Stored data entries:
Lemma changed_data n s h b o l : good s → inode_at s n → 0 ≤ b < TOTAL_BLOCK → zone_at (blocks s) (slot_of b) ≠ 0 → 0 ≤ o →
  Forall (λ v, 0 ≤ v < 256) l →
  changed n s (upd s h (put (blocks s) (l_dev L, zone_at (blocks s) (slot_of b)) o l)).
Proof using Hcover.
  intros Hg Hi Hb Hz Ho Hl. destruct (data_store s h b o l Hg Hb Hz Ho Hl) as [Hg' Hsm].
  pose proof (slot_of_valid b Hb) as Hv. destruct (zone_facts s _ Hg Hv Hz) as (Hk1 & _ & _).
  split; try done; change (blocks (upd s h ?x)) with x.
  - intros m x _. unfold val. by rewrite put_lookup_other.
  - intros q Hq _. by apply (sm_zone _ _ Hsm).
  - intros q. by apply same_tree_new.
  - intros z Hzz Hu. by rewrite (sm_used _ _ Hsm).
  - intros k _ _ Hk. rewrite put_lookup_other; [done|]. rewrite <-(sm_zone _ _ Hsm) by done. apply Hk; [done|].
    by rewrite (sm_zone _ _ Hsm).
Qed.

(** The size or the time of the inode, and a field of its entry in the table. *)
Lemma changed_inode n s o l (f : inode_t → inode_t) : good s → inode_at s n →
  off + i_size ≤ o → o + Z.of_nat (length l) ≤ off + i_gid → Forall (λ v, 0 ≤ v < 256) l →
  (∀ i, dev (f i) = dev i ∧ desc (f i) = desc i ∧ buf (f i) = buf i ∧ super (f i) = super i) →
  let bs' := put (blocks s) ikey o l in
  changed n s (s <| blocks := bs' |> <| inode_table $= alter f n |>) ∧ same_tree (blocks s) bs' ∧
  ∀ k, k ≠ ikey → bs' !! k = blocks s !! k.
Proof using Hcover.
  intros Hg Hi Ho Hl Hb Hf bs'. pose proof (gd_off _ _ _ _ _ Hg) as Hoff. unfold i_size, i_gid in *.
  destruct (inode_store s (held s) o l Hg) as [Hg2 Hsm]; [lia|done|unfold i_zone; lia|]. fold bs' in Hg2, Hsm.
  assert (∀ k, k ≠ ikey → bs' !! k = blocks s !! k) as Hlk by (intros k Hk; by apply put_lookup_other).
  split; [|done]. split; change (blocks (s <| blocks := bs' |> <| inode_table $= ?t |>)) with bs'.
  - destruct Hg2 as [Hla ? ? ? ? ?]. split; try done.
    by apply (laid_out_frame p L (upd s (held s) bs')); [..|intros; apply (lo_blocks _ _ _ Hla)|].
  - destruct Hi as (i & Hti & Hr). exists (f i). destruct (Hf i) as (-> & -> & -> & ->). split; [|done].
    change (inode_table (s <| blocks := bs' |> <| inode_table $= alter f n |>)) with (alter f n (inode_table s)).
    by rewrite list_lookup_alter_eq, Hti.
  - intros m x Hx. apply val_put_other. right. unfold other_field, i_size, i_gid, i_zone in *. lia.
  - intros q Hq _. by apply (sm_zone _ _ Hsm).
  - intros q. by apply same_tree_new.
  - intros z Hzz Hu. by rewrite (sm_used _ _ Hsm).
  - intros k Hk _ _. by apply Hlk.
  - repeat (split; [done|]). intros m Hm.
    change (inode_table (s <| blocks := bs' |> <| inode_table $= alter f n |>)) with (alter f n (inode_table s)).
    by rewrite list_lookup_alter_ne.
Qed.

## What needs to be done
Starting from the records above, copy each line where the string "Lemma" is found.

## Response area
Lemma changed_data n s h b o l : good s → inode_at s n → 0 ≤ b < TOTAL_BLOCK → zone_at (blocks s) (slot_of b) ≠ 0 → 0 ≤ o →
Lemma changed_inode n s o l (f : inode_t → inode_t) : good s → inode_at s n →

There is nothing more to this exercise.